Problem description
Somewhere below, one line contains "reason +:+ LF +:+" and a later line contains "Definition webhook_radarr_override := webhook_override". Output those two lines and everything between them exactly, and nothing else.

Provided information
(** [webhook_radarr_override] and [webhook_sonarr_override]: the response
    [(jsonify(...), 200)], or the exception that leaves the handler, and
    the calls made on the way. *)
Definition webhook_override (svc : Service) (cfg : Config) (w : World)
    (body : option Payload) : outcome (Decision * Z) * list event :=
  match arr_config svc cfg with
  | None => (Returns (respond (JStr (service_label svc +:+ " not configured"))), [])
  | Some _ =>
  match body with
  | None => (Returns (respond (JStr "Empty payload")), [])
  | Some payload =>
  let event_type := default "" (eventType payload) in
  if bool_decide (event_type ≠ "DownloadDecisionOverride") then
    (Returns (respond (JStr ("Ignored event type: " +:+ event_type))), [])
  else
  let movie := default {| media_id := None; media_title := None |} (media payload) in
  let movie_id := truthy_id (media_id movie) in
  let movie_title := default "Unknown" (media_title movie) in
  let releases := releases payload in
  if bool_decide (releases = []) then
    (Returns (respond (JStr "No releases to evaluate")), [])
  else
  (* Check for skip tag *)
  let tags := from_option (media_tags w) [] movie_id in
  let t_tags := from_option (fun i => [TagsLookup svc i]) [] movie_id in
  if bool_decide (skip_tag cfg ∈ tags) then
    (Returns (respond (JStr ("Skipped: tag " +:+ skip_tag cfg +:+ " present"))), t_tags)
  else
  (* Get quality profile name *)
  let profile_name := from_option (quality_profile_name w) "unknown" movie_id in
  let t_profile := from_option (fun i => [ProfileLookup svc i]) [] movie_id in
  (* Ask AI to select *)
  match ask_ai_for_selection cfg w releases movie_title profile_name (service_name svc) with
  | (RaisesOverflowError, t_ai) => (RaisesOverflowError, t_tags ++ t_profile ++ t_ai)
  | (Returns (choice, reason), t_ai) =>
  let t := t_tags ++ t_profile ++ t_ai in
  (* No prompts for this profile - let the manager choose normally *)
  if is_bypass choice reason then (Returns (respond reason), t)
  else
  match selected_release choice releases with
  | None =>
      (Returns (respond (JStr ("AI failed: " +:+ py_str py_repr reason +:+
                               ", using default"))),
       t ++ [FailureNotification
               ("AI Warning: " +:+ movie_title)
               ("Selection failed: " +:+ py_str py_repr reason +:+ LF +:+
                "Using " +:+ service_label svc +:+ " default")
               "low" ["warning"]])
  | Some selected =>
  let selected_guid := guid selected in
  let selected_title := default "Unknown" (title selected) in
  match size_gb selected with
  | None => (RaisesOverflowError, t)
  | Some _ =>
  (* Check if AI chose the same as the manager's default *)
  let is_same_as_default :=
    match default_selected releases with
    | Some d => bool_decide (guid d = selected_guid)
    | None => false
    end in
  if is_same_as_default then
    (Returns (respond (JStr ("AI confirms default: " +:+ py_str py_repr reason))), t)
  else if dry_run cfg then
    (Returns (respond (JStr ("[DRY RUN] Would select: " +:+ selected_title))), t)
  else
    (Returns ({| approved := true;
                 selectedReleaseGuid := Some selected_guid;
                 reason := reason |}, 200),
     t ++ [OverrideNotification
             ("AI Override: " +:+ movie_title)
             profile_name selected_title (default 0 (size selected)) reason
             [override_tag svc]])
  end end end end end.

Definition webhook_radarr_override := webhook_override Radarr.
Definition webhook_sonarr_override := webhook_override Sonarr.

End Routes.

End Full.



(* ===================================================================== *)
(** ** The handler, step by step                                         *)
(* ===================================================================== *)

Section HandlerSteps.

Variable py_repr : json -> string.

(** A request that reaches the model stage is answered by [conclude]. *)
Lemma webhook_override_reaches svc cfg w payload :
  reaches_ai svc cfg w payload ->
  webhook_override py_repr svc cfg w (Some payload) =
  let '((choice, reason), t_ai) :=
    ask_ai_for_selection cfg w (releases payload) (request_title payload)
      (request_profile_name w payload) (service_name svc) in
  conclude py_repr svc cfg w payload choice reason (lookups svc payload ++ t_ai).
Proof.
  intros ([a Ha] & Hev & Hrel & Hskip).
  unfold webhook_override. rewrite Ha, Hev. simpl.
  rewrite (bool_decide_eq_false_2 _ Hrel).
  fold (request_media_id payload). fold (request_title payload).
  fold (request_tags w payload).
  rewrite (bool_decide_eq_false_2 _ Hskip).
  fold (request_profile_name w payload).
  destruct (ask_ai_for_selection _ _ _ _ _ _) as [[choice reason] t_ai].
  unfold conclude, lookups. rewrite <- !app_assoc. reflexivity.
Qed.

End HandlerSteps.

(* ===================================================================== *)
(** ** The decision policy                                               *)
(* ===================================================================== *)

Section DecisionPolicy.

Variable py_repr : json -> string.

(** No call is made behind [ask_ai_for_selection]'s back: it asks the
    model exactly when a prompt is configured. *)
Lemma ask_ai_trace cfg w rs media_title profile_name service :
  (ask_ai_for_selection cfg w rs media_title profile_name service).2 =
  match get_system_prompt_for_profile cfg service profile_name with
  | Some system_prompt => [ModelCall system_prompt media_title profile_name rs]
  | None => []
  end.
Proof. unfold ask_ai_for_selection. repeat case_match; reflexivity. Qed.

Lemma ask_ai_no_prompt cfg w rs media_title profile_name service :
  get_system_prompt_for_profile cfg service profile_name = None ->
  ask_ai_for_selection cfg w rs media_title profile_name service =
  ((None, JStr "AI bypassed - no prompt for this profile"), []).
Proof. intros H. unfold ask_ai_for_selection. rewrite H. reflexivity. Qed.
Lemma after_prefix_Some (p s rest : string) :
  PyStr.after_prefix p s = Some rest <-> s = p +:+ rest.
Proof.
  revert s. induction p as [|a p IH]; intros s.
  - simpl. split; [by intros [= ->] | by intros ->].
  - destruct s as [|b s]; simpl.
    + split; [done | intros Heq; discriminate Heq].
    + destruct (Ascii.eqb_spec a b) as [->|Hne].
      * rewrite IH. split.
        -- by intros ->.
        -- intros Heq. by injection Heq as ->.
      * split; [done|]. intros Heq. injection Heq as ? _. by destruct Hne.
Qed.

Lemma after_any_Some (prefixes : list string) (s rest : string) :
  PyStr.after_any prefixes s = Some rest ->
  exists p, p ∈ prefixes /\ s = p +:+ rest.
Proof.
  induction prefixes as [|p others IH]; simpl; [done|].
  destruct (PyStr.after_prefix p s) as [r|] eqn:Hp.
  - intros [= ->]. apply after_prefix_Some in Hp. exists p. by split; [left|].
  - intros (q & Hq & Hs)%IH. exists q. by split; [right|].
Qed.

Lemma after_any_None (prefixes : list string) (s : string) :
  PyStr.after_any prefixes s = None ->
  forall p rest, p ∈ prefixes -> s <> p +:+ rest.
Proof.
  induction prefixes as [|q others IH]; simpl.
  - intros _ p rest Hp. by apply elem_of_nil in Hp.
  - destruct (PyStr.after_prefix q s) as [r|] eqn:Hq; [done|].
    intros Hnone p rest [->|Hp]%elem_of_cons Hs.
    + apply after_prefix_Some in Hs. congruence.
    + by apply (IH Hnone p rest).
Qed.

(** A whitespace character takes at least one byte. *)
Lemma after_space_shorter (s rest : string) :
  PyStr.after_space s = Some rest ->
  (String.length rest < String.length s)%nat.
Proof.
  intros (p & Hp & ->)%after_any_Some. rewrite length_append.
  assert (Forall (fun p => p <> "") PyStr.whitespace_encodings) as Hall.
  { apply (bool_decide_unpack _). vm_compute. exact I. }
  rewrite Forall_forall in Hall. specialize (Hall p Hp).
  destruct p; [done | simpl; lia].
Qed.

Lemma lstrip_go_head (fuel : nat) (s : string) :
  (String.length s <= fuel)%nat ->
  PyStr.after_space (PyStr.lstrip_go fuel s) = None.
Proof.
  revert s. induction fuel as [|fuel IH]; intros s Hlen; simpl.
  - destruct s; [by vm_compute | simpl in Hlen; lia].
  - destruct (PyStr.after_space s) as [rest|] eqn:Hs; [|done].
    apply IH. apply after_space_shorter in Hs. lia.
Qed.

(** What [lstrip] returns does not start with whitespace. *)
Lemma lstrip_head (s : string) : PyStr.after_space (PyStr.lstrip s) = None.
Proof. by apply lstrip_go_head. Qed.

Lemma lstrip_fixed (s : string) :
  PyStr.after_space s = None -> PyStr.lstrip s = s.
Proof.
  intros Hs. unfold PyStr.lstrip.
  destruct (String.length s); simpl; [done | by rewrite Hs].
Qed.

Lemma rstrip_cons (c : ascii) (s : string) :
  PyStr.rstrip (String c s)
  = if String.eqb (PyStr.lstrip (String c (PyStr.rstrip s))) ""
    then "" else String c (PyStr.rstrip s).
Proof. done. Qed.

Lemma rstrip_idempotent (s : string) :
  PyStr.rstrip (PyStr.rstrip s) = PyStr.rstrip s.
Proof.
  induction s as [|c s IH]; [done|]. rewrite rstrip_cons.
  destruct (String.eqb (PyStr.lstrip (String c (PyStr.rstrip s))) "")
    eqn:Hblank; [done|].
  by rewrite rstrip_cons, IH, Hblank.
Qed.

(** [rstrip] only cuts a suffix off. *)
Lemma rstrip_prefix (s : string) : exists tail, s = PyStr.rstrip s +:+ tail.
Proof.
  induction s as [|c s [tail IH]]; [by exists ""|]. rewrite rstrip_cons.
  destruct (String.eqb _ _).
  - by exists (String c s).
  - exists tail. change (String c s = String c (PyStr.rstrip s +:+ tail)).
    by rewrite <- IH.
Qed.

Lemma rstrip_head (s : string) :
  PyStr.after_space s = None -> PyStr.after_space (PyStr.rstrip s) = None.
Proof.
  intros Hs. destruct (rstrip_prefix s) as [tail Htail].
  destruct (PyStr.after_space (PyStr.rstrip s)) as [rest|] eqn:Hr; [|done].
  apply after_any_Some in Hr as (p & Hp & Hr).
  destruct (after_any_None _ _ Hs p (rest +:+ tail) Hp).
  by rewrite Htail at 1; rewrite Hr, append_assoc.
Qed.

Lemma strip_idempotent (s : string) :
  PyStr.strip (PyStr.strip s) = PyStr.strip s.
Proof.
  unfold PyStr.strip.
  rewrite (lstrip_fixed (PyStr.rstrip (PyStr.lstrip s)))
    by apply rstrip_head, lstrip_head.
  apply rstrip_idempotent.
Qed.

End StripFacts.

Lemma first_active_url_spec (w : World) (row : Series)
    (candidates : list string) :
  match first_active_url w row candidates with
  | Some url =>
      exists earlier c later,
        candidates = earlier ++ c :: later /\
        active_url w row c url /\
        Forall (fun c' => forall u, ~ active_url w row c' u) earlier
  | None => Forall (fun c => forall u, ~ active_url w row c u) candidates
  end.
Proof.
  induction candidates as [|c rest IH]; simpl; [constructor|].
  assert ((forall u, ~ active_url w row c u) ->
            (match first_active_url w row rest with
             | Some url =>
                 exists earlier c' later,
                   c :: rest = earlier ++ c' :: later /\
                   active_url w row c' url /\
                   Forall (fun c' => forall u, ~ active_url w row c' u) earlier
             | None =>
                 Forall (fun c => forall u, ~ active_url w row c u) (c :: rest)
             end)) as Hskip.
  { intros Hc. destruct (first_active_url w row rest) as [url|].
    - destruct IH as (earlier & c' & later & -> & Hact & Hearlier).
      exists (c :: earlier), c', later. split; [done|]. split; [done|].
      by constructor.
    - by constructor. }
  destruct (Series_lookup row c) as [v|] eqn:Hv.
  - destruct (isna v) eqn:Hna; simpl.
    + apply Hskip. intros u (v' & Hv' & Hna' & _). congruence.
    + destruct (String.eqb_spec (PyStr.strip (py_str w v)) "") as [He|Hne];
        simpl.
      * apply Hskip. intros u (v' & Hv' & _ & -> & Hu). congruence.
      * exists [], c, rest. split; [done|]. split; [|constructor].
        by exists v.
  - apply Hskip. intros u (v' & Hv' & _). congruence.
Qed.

Written response
               ("Selection failed: " +:+ py_str py_repr reason +:+ LF +:+
                "Using " +:+ service_label svc +:+ " default")
               "low" ["warning"]])
  | Some selected =>
  let selected_guid := guid selected in
  let selected_title := default "Unknown" (title selected) in
  match size_gb selected with
  | None => (RaisesOverflowError, t)
  | Some _ =>
  (* Check if AI chose the same as the manager's default *)
  let is_same_as_default :=
    match default_selected releases with
    | Some d => bool_decide (guid d = selected_guid)
    | None => false
    end in
  if is_same_as_default then
    (Returns (respond (JStr ("AI confirms default: " +:+ py_str py_repr reason))), t)
  else if dry_run cfg then
    (Returns (respond (JStr ("[DRY RUN] Would select: " +:+ selected_title))), t)
  else
    (Returns ({| approved := true;
                 selectedReleaseGuid := Some selected_guid;
                 reason := reason |}, 200),
     t ++ [OverrideNotification
             ("AI Override: " +:+ movie_title)
             profile_name selected_title (default 0 (size selected)) reason
             [override_tag svc]])
  end end end end end.

Definition webhook_radarr_override := webhook_override Radarr.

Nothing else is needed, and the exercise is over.